** Opening RECORD EXCERPTS block **

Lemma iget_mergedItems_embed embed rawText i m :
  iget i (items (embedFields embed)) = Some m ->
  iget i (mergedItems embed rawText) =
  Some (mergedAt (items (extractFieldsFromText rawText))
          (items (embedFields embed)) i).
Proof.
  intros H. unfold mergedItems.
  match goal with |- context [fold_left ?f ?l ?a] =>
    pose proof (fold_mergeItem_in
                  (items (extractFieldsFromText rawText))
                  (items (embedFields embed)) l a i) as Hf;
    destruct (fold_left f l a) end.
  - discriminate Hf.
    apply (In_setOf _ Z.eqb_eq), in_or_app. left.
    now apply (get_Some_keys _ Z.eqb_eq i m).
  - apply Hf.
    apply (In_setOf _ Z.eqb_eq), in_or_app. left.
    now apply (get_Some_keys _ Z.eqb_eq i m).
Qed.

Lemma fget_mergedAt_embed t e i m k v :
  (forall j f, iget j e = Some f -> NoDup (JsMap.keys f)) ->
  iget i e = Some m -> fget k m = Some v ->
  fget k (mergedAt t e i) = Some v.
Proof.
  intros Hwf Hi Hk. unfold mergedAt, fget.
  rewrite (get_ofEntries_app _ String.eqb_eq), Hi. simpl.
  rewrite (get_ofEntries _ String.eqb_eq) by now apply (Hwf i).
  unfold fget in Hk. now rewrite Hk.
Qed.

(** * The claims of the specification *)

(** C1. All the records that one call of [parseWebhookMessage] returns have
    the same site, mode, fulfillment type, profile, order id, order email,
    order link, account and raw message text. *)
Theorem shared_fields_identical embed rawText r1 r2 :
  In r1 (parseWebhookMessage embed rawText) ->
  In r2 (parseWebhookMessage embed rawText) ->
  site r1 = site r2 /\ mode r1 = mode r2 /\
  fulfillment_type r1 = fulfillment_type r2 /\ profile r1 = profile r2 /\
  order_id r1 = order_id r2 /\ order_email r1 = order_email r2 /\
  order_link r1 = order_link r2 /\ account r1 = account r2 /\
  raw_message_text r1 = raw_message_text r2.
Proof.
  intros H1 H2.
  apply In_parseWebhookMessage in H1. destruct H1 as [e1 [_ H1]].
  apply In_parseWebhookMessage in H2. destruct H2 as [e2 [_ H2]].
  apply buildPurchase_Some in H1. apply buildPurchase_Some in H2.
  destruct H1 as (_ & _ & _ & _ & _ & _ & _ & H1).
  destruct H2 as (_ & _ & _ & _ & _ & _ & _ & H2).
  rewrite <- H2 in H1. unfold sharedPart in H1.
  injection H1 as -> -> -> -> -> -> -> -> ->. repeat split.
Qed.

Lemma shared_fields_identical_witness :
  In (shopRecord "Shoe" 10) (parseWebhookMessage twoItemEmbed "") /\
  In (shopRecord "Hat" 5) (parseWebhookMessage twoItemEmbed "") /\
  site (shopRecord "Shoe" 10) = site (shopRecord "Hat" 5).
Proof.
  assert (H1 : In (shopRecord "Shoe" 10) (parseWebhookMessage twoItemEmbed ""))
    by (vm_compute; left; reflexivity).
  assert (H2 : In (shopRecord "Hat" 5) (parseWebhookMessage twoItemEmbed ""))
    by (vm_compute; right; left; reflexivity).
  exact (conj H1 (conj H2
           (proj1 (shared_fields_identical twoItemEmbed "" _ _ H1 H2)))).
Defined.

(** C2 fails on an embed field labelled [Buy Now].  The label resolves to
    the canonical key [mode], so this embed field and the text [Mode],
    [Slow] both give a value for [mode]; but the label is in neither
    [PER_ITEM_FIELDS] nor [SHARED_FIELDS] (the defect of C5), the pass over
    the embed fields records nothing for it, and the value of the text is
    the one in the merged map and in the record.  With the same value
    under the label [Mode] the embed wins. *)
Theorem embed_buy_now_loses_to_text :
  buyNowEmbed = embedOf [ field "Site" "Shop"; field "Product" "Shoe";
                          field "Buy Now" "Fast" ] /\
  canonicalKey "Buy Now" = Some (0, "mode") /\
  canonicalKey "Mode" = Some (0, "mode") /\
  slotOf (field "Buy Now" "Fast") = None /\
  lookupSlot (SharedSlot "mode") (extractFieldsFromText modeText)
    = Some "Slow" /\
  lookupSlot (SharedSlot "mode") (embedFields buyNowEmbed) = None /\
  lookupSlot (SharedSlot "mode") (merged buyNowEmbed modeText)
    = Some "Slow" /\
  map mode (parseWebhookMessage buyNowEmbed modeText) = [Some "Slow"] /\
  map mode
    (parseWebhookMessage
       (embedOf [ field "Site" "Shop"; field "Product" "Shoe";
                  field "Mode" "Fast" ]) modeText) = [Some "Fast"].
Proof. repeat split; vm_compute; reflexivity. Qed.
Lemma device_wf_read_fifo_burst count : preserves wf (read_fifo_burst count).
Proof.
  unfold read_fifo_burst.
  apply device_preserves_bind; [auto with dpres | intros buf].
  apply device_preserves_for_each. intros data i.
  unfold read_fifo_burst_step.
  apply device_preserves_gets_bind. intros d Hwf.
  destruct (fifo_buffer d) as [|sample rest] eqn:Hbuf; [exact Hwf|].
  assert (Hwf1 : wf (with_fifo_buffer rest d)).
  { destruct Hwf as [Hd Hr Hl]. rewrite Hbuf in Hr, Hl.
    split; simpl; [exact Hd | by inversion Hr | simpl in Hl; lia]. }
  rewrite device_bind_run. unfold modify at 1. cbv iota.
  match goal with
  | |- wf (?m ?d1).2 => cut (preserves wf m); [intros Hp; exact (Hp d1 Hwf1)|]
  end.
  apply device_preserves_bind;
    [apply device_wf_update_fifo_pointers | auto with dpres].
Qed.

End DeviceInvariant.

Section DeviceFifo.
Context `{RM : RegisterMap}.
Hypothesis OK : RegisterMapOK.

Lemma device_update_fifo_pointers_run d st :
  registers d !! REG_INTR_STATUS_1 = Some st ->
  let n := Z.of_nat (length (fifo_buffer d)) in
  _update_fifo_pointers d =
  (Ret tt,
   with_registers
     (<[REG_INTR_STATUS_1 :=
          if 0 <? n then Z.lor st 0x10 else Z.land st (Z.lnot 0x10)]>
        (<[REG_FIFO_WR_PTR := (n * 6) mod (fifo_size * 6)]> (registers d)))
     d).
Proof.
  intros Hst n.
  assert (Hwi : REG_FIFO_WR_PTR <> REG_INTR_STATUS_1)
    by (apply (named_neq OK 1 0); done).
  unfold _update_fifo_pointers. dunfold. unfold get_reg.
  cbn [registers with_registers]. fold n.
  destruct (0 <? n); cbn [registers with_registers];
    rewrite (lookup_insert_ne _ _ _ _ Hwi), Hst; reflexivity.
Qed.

** Closing RECORD EXCERPTS block **

> **PROBLEM REQUIREMENTS**: Look through the entries for lines containing the word "simpl" and return each one.

> **TASK OUTPUT**:
  rewrite (get_ofEntries_app _ String.eqb_eq), Hi. simpl.
    split; simpl; [exact Hd | by inversion Hr | simpl in Hl; lia]. }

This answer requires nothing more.